Data DIY in the age of industrial pickaxes and shovels
Talking about using our tools instead of the tools themselves
Attention: As of January 2024, We have moved to counting-stuff.com. Subscribe there, not here on Substack, if you want to receive weekly posts.
I know much of the world is off enjoying the new Zelda game. Luckily I don’t have a Switch so I dodged that bullet. I just bought Persona 5 Royal instead and writing this is taking me away from my 75hr save file and final dungeon.
Last week, I took a detour talking about how custom keyboards are assembled and programmed. But towards the end, I mentioned how it had sparked some thoughts about data tooling, and here we are this week with that.
Currently, DIY keyboards is experiencing a bit of a boom in popularity along with the overall increase in popularity of mechanical keyboards. There’s a lot of activity around DIY kits that let you put together something to your desired specifications, as well as a vibrant community of people who would decide new and interesting things for fun. The hobby is a relatively inexpensive one as far as hobbies go, even something built with the fanciest parts typically only cost a few hundred bucks in total. That’s a far cry from most hobbies where the sky is the limit in terms of ways to burn cash.

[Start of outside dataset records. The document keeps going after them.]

Lemma taken_local s r : taken (s +:+ u) (r +:+ u) = taken s r.
Proof.
  unfold taken. rewrite !str_length_app. replace (len s + len u - (len r + len u))%nat with (len s - len r)%nat by lia.
  apply str_take_front. lia.
Qed.

Lemma has_prefix_local p s : has_prefix p s = true → has_prefix p (s +:+ u) = true ∧ str_drop (len p) (s +:+ u) = str_drop (len p) s +:+ u.
Proof.
  revert s. induction p as [|a p IH]; intros s; [done|]. destruct s as [|b s]; [done|].
  rewrite str_app_cons. cbn. intros [-> Hp]%andb_true_iff. by apply IH.
Qed.

Definition looks_only {A} (f : nat → Z → string → option (A * string)) (fuel : nat) : Prop :=
  ∀ d s v r, f fuel d s = Some (v, r) → f fuel d (s +:+ u) = Some (v, r +:+ u).

(** A number starts with a digit or a sign, so no literal does. *)
Lemma scan_number_head a s l r : scan_number (String a s) = Some (l, r) → byte_val a = 45 ∨ 48 <= byte_val a <= 57.
Proof.
  unfold scan_number. cbn [number_sign]. destruct (byte_is 45 a) eqn:E.
  { apply byte_is_val in E. auto. }
  intros ([w s2] & Hw & _)%bind_Some. unfold number_whole in Hw. cbn [span_digits] in Hw. destruct (is_digit a) eqn:Ed; [|done].
  rewrite is_digit_byte in Ed. lia.
Qed.

Lemma has_prefix_head a p b s : has_prefix (String a p) (String b s) = true → b = a.
Proof. cbn. intros [->%bool_decide_eq_true _]%andb_true_iff. done. Qed.

Lemma literal_not p s a b : byte_val a ≠ byte_val b → has_prefix (String b p) (String a s) = false.
Proof. intros H. cbn. rewrite bool_decide_eq_false_2; [done|]. by intros ->. Qed.

Lemma value_local fuel : looks_only elements fuel → looks_only members fuel → looks_only value (S fuel).
Proof.
  intros IHe IHm d s v r. destruct s as [|a s1]; [done|].
  assert (∀ r', taken (String a (s1 +:+ u)) (r' +:+ u) = taken (String a s1) r') as Ht
    by (intros; rewrite <-str_app_cons; apply taken_local).
  rewrite str_app_cons. cbn [value].
  destruct (byte_is 34 a) eqn:E1.
  { intros ([c r'] & Hc & [= <- <-])%bind_Some. by rewrite (scan_string_local _ _ _ Hc). }
  destruct (byte_is 91 a) eqn:E2.
  { destruct (d <=? 0); [done|]. intros ([l r'] & Hl & [= <- <-])%bind_Some.
    destruct (skip_ws s1) as [|b r1] eqn:Es; [done|]. rewrite (skip_ws_local _ _ _ Es). destruct (byte_is 93 b).
    - injection Hl as <- <-. cbn [mbind option_bind]. by rewrite Ht.
    - apply IHe in Hl. rewrite str_app_cons in Hl. rewrite Hl. cbn [mbind option_bind]. by rewrite Ht. }
  destruct (byte_is 123 a) eqn:E3.
  { destruct (d <=? 0); [done|]. intros ([l r'] & Hl & [= <- <-])%bind_Some.
    destruct (skip_ws s1) as [|b r1] eqn:Es; [done|]. rewrite (skip_ws_local _ _ _ Es). destruct (byte_is 125 b).
    - injection Hl as <- <-. cbn [mbind option_bind]. by rewrite Ht.
    - apply IHm in Hl. rewrite str_app_cons in Hl. rewrite Hl. cbn [mbind option_bind]. by rewrite Ht. }
  rewrite <-str_app_cons. intros H.
  destruct (has_prefix "null" (String a s1)) eqn:H1.
  { apply has_prefix_local in H1 as [-> Hd]. cbn [String.length] in Hd. injection H as <- <-. by rewrite Hd. }
  destruct (has_prefix "true" (String a s1)) eqn:H2.
  { pose proof (has_prefix_head _ _ _ _ H2). apply has_prefix_local in H2 as [-> Hd]. cbn [String.length] in Hd. injection H as <- <-.
    by rewrite str_app_cons, (literal_not "ull"), <-str_app_cons, Hd by (subst; done). }
  destruct (has_prefix "false" (String a s1)) eqn:H3.
  { pose proof (has_prefix_head _ _ _ _ H3). apply has_prefix_local in H3 as [-> Hd]. cbn [String.length] in Hd. injection H as <- <-.
    by rewrite str_app_cons, (literal_not "ull"), (literal_not "rue"), <-str_app_cons, Hd by (subst; done). }
  apply bind_Some in H as ([l r'] & Hl & [= <- <-]). pose proof (scan_number_head _ _ _ _ Hl) as Hh.
  rewrite (scan_number_local _ _ _ Hl), str_app_cons, (literal_not "ull"), (literal_not "rue"), (literal_not "alse"); [done|..];
    intros Ha; revert Hh; rewrite Ha; vm_compute; (intros [Hx|[_ Hx]]; [discriminate|by apply Hx]).
Qed.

As is tradition with DIY, people built their own things because the market wasn’t providing what they wanted. Specific keyboard layouts and switch type combinations weren’t available, so people made their own, even if it cost them a premium in time and parts to do so. But over time, manufacturers have drawn inspiration from the community and absorbed many of the more common features and layouts people like. Nowadays, someone who doesn’t want to solder can usually get something that suits their needs and the cost of a custom DIY thing will often overshadow a commercial offering. DIY can’t really compete on price due to economies of scale, but offer cool customizability.

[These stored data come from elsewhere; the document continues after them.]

(* ===== verification/GoUrl.v ===== *)
(** * net/url

    [url.Parse] as far as the program looks at its result: whether there is an
    error, the scheme, and the host.  Paths and fragments only matter for the
    percent signs they must not end in. *)

From S2P Require Import Prelude Decimal Utf8 GoJson.

Open Scope Z_scope.

(** [strings.Cut] at a byte: what is before it, and after it if it is there. *)
Definition cut (n : nat) (s : string) : string * option string :=
  match index_byte (byte_of n) s with
  | Some i => (str_take i s, Some (str_drop (S i) s))
  | None => (s, None)
  end.

(** [strings.LastIndexByte] *)
Fixpoint last_index (n : nat) (s : string) : option nat :=
  match s with
  | EmptyString => None
  | String a s' => match last_index n s' with
                   | Some i => Some (S i)
                   | None => if byte_is n a then Some O else None
                   end
  end.

Definition letter (a : Ascii.ascii) : bool :=
  let z := byte_val a in ((97 <=? z) && (z <=? 122)) || ((65 <=? z) && (z <=? 90)).

Definition any_of (l : list nat) (a : Ascii.ascii) : bool := existsb (λ n, byte_is n a) l.

Definition lower_byte (a : Ascii.ascii) : Ascii.ascii :=
  let z := byte_val a in if (65 <=? z) && (z <=? 90) then val_byte (z + 32) else a.
Fixpoint ascii_lower (s : string) : string :=
  match s with EmptyString => EmptyString | String a s' => String (lower_byte a) (ascii_lower s') end.

(** [getScheme]: [None] for a missing scheme before a colon. *)
Fixpoint scheme_from (seen : string) (s : string) : option (string * string) :=
  match s with
  | EmptyString => Some (EmptyString, seen)
  | String a s' =>
      if letter a then scheme_from (seen +:+ String a EmptyString) s'
      else if is_digit a || any_of [43; 45; 46]%nat a then
        if String.eqb seen "" then Some (EmptyString, s) else scheme_from (seen +:+ String a EmptyString) s'
      else if byte_is 58 a then if String.eqb seen "" then None else Some (seen, s')
      else Some (EmptyString, seen +:+ s)
  end.
Definition getScheme (s : string) : option (string * string) := scheme_from EmptyString s.

(** [unescape] in the modes of a path, a fragment and user information: every
    percent sign starts two hexadecimal digits. *)
Fixpoint escapes_ok (s : string) : bool :=
  match s with
  | EmptyString => true
  | String a s1 =>
      if byte_is 37 a then
        match s1 with
        | String b (String c s3) => is_hex_digit b && is_hex_digit c && escapes_ok s3
        | _ => false
        end
      else escapes_ok s1
  end.

(** Bytes [shouldEscape] leaves alone in a host. *)
Definition host_byte (a : Ascii.ascii) : bool :=
  letter a || is_digit a
  || any_of [33; 36; 38; 39; 40; 41; 42; 43; 44; 59; 61; 58; 91; 93; 60; 62; 34; 45; 95; 46; 126]%nat a.

(** [unescape] of a host, or ([zone]) of what follows the zone marker %25:
    ASCII is not written with percent signs in a host, but for a percent sign
    itself; in a zone only what a host could hold, or a space. *)
Fixpoint host_escapes_ok (zone : bool) (s : string) : bool :=
  match s with
  | EmptyString => true
  | String a s1 =>
      if byte_is 37 a then
        match s1 with
        | String b (String c s3) =>
            is_hex_digit b && is_hex_digit c &&
            (let high := default 0 (hex_value (byte_val b)) in
             let z := high * 16 + default 0 (hex_value (byte_val c)) in
             if z =? 37 then true
             else if zone then (z =? 32) || host_byte (val_byte z)
             else 8 <=? high) &&
            host_escapes_ok zone s3
        | _ => false
        end
      else ((128 <=? byte_val a) || host_byte a) && host_escapes_ok zone s1
  end.

Definition validOptionalPort (port : string) : bool :=
  match port with
  | EmptyString => true
  | String a ds => byte_is 58 a && str_forallb is_digit ds
  end.

(** [strings.Index(s, "%25")] *)
Fixpoint index_zone (s : string) : option nat :=
  if has_prefix "%25" s then Some O
  else match s with EmptyString => None | String _ s' => S <$> index_zone s' end.

Definition parseHost (host : string) : bool :=
  if has_prefix "[" host then
    match last_index 93 host with
    | None => false
    | Some i =>
        validOptionalPort (str_drop (S i) host) &&
        match index_zone (str_take i host) with
        | Some z => host_escapes_ok false (str_take z host)
                    && host_escapes_ok true (str_drop z (str_take i host))
                    && host_escapes_ok false (str_drop i host)
        | None => host_escapes_ok false host
        end
    end
  else match last_index 58 host with
       | Some i => validOptionalPort (str_drop i host)
       | None => true
       end && host_escapes_ok false host.

Definition user_byte (a : Ascii.ascii) : bool :=
  letter a || is_digit a || any_of [45; 46; 95; 58; 126; 33; 36; 38; 39; 40; 41; 42; 43; 44; 59; 61; 37; 64]%nat a.

(** [parseAuthority]: the host, if nothing is wrong with it. *)
Definition parseAuthority (authority : string) : option string :=
  match last_index 64 authority with
  | None => if parseHost authority then Some authority else None
  | Some i =>
      let host := str_drop (S i) authority in
      let userinfo := str_take i authority in
      if parseHost host && str_forallb user_byte userinfo
         && match cut 58 userinfo with
            | (name, Some password) => escapes_ok name && escapes_ok password
            | (name, None) => escapes_ok name
            end
      then Some host else None
  end.

(** Scheme, and host ("" for none). *)
Definition parse (raw : string) : option (string * string) :=
  if negb (str_forallb (λ a, (32 <=? byte_val a) && negb (byte_is 127 a)) raw) then None
  else if String.eqb raw "*" then Some (EmptyString, EmptyString)
  else
  '(scheme, rest) ← getScheme raw;
  let scheme := ascii_lower scheme in
  let rest := (cut 63 rest).1 in
  if negb (has_prefix "/" rest) && negb (String.eqb scheme "") then Some (scheme, EmptyString)
  else if negb (has_prefix "/" rest) && bool_decide (is_Some (index_byte (byte_of 58) (cut 47 rest).1)) then None
  else if (negb (String.eqb scheme "") || negb (has_prefix "///" rest)) && has_prefix "//" rest then
    let authority := (cut 47 (str_drop 2 rest)).1 in
    host ← parseAuthority authority;
    if escapes_ok (str_drop (2 + String.length authority) rest) then Some (scheme, host) else None
  else if escapes_ok rest then Some (scheme, EmptyString) else None.

(** [url.Parse] *)
Definition url_Parse (raw : string) : option (string * string) :=
  let '(u, fragment) := cut 35 raw in
  url ← parse u;
  if escapes_ok (default EmptyString fragment) then Some url else None.

(** An absolute URL with the scheme http or https and a host. *)
Definition http_url (raw : string) : bool :=
  match url_Parse raw with
  | Some (scheme, host) => negb (String.eqb host "") && (String.eqb scheme "http" || String.eqb scheme "https")
  | None => false
  end.

Example urls : http_url <$> ["https://example.com/a.png?x=%"; "HTTP://u:p@host:8080"; "http://host:80x/"; "http:///path"; "ftp://host/";
    "//host/a"; "http://[::1%25en0]:1/"; "http://h%41/"; "http://a b/"; "https://h/%zz"; "http://h/a b"; "mailto:x"; "a:b"; ":x"; "http://h#%"]%string
  = [true; true; false; false; false; false; true; false; false; false; true; false; false; false; false].
Proof. vm_compute. reflexivity. Qed.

I’ve seen this trend also happen with headphone audio equipment over the years too. In the mid 2000s, there was a super vibrant DIY community of people designing and building headphone amplifiers. I spent almost $300 in parts to build this hybrid tube amp for my nice headphones around 2009. It’s still great and I continue to use it 14 years later. But I had recently bought a $100 solid state amp that sounds 99% similar. There’s literally no reason to DIY a headphone amp at this price point any more. The commercial market with dedicated R&D budgets and scale have caught up to any boutique DIY-ing at that level. It’s good for consumers, but boring for tinkerers.
DIY still happens, but it’s for the niches that are too small for companies to make offerings around. So, sadly, much of the knowledge that’s needed to create new DIY designs just gets lost over time. Just like how original car pioneers used to build cars in their garages, while that is practically unheard of now.
Data is far along this path
Lucky for me, just last week, SeattleDataGuy had posted a retrospective on the past decade in data engineering. Well worth the read, partly for nostalgia for those of us who lived through that arc of time, but also for people unfamiliar to get the context of all that I’m talking about.
Back in the 2010s, being a data scientist often involved a lot of DIY tool-making. Whether it was spending hours hacking together MapReduce just in order to answer a simple count(*) on a few terabytes of log files. There’d be endless meetings with engineering to build out, launch and test a telemetry system to track events accurately and run A/B experiments. If we were honest with ourselves, a lot of our work back then involved a lot of toil reinventing slightly different-sized wheels for very similar problems.
During this time, everyone had their own little set of scripts for converting JSON to CSV, log parsing scripts, email report sending scripts, and other similar utilities. There was a lot of gap-filling going on,
Only with time and experience along the way did people start seeing the patterns between relevant problems and built tools to solve them. Some fraction of those tools would get released into the wild as products, either open source or closed, that we know of today — DAG tools, experimentation frameworks, analysis packages, all of them were just repeated problems that eventually got dealt with.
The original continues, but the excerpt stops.